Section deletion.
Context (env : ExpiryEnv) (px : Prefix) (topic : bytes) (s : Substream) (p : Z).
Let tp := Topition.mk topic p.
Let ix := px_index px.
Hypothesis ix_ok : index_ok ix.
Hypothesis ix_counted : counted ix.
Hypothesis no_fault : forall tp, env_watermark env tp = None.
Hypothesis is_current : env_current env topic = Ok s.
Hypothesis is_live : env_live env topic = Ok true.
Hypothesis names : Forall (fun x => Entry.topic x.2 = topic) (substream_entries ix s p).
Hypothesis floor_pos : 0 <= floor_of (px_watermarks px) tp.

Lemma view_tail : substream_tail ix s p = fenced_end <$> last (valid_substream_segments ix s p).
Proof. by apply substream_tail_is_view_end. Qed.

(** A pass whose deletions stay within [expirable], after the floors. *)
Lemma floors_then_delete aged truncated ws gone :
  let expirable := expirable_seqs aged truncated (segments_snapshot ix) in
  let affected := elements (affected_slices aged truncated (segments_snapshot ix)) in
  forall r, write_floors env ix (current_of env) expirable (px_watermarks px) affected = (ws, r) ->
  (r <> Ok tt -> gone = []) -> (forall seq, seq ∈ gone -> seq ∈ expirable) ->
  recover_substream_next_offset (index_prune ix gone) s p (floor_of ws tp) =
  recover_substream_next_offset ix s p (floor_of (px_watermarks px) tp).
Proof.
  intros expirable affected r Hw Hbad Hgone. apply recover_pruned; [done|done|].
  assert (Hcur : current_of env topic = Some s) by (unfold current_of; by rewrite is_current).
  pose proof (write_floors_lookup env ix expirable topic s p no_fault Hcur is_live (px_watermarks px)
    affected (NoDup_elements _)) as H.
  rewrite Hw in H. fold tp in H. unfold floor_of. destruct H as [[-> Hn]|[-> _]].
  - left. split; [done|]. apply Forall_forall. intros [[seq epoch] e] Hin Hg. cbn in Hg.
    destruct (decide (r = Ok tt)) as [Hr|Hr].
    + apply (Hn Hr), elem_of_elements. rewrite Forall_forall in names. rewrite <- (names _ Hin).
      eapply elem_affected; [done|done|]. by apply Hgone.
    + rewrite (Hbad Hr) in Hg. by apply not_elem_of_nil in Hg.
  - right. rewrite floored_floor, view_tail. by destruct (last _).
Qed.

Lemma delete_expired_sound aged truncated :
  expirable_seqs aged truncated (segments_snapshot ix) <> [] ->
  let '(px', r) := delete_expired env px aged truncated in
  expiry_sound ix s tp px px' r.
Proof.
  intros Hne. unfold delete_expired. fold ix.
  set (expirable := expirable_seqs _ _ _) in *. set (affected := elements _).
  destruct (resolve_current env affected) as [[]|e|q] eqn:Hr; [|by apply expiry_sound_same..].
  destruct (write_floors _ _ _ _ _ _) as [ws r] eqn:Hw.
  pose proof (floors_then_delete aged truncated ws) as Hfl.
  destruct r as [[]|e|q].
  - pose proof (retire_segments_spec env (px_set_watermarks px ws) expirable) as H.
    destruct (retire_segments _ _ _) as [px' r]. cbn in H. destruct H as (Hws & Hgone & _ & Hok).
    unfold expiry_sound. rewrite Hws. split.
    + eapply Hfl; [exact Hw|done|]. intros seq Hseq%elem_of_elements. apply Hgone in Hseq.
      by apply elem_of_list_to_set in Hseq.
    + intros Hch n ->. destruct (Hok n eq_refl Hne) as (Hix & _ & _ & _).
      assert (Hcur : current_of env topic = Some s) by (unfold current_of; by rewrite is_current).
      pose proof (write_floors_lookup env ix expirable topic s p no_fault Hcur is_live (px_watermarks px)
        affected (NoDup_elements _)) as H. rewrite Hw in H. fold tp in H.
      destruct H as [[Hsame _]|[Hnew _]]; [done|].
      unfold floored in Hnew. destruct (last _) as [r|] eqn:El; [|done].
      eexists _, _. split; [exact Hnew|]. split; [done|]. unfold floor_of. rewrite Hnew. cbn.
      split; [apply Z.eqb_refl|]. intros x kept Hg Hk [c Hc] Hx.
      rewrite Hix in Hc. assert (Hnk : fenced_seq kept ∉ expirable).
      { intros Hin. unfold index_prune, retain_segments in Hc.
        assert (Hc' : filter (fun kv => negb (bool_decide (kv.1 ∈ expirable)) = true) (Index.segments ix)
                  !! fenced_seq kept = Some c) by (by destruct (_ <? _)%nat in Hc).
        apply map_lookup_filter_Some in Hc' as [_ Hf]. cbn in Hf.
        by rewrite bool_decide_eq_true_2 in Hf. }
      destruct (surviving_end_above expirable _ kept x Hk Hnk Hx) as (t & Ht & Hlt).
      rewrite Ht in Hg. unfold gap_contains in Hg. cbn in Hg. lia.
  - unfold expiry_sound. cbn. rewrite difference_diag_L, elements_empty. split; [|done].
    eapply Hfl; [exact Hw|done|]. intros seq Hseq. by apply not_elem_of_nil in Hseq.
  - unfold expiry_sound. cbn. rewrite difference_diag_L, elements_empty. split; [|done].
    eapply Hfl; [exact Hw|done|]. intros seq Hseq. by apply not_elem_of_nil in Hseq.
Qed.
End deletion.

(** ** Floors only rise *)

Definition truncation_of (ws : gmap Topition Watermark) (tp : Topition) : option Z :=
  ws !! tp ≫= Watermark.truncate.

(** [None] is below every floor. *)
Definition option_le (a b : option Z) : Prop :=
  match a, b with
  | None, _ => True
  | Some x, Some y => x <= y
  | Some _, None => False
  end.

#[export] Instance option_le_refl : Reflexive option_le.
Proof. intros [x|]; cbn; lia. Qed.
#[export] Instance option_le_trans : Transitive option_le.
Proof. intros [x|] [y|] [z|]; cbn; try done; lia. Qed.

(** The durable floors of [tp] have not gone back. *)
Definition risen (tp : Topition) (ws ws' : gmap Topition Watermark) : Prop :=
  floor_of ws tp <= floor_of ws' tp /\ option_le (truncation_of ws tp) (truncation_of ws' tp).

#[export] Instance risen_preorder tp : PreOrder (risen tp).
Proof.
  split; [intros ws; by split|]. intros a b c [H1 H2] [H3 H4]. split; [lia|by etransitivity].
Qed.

-- -- --

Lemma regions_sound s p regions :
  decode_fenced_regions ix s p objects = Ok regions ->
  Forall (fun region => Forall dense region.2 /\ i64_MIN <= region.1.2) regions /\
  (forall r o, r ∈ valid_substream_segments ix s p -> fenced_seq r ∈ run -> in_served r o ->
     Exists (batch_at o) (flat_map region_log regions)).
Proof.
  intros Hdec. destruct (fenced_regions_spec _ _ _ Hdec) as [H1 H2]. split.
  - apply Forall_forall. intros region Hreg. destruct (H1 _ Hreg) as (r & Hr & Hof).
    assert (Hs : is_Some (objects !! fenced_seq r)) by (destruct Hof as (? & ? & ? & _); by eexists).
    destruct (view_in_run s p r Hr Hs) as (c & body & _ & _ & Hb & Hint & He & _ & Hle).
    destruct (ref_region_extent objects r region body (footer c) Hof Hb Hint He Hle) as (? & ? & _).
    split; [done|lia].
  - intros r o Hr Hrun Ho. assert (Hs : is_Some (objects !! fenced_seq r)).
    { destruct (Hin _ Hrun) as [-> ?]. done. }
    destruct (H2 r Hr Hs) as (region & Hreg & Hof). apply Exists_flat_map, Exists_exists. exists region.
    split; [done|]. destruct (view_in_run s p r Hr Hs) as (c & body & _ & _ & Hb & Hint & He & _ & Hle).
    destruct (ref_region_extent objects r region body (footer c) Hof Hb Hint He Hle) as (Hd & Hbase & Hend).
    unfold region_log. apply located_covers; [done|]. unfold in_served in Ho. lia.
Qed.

-- -- --

* Exercise details *
Retype the portion of the data above that starts on the line with "recover_substream_next_offset ix s" and finishes on the line with "as (Hix & _ & _ & _).", including both of those lines.

* Response to the exercise *
  recover_substream_next_offset ix s p (floor_of (px_watermarks px) tp).
Proof.
  intros expirable affected r Hw Hbad Hgone. apply recover_pruned; [done|done|].
  assert (Hcur : current_of env topic = Some s) by (unfold current_of; by rewrite is_current).
  pose proof (write_floors_lookup env ix expirable topic s p no_fault Hcur is_live (px_watermarks px)
    affected (NoDup_elements _)) as H.
  rewrite Hw in H. fold tp in H. unfold floor_of. destruct H as [[-> Hn]|[-> _]].
  - left. split; [done|]. apply Forall_forall. intros [[seq epoch] e] Hin Hg. cbn in Hg.
    destruct (decide (r = Ok tt)) as [Hr|Hr].
    + apply (Hn Hr), elem_of_elements. rewrite Forall_forall in names. rewrite <- (names _ Hin).
      eapply elem_affected; [done|done|]. by apply Hgone.
    + rewrite (Hbad Hr) in Hg. by apply not_elem_of_nil in Hg.
  - right. rewrite floored_floor, view_tail. by destruct (last _).
Qed.

Lemma delete_expired_sound aged truncated :
  expirable_seqs aged truncated (segments_snapshot ix) <> [] ->
  let '(px', r) := delete_expired env px aged truncated in
  expiry_sound ix s tp px px' r.
Proof.
  intros Hne. unfold delete_expired. fold ix.
  set (expirable := expirable_seqs _ _ _) in *. set (affected := elements _).
  destruct (resolve_current env affected) as [[]|e|q] eqn:Hr; [|by apply expiry_sound_same..].
  destruct (write_floors _ _ _ _ _ _) as [ws r] eqn:Hw.
  pose proof (floors_then_delete aged truncated ws) as Hfl.
  destruct r as [[]|e|q].
  - pose proof (retire_segments_spec env (px_set_watermarks px ws) expirable) as H.
    destruct (retire_segments _ _ _) as [px' r]. cbn in H. destruct H as (Hws & Hgone & _ & Hok).
    unfold expiry_sound. rewrite Hws. split.
    + eapply Hfl; [exact Hw|done|]. intros seq Hseq%elem_of_elements. apply Hgone in Hseq.
      by apply elem_of_list_to_set in Hseq.
    + intros Hch n ->. destruct (Hok n eq_refl Hne) as (Hix & _ & _ & _).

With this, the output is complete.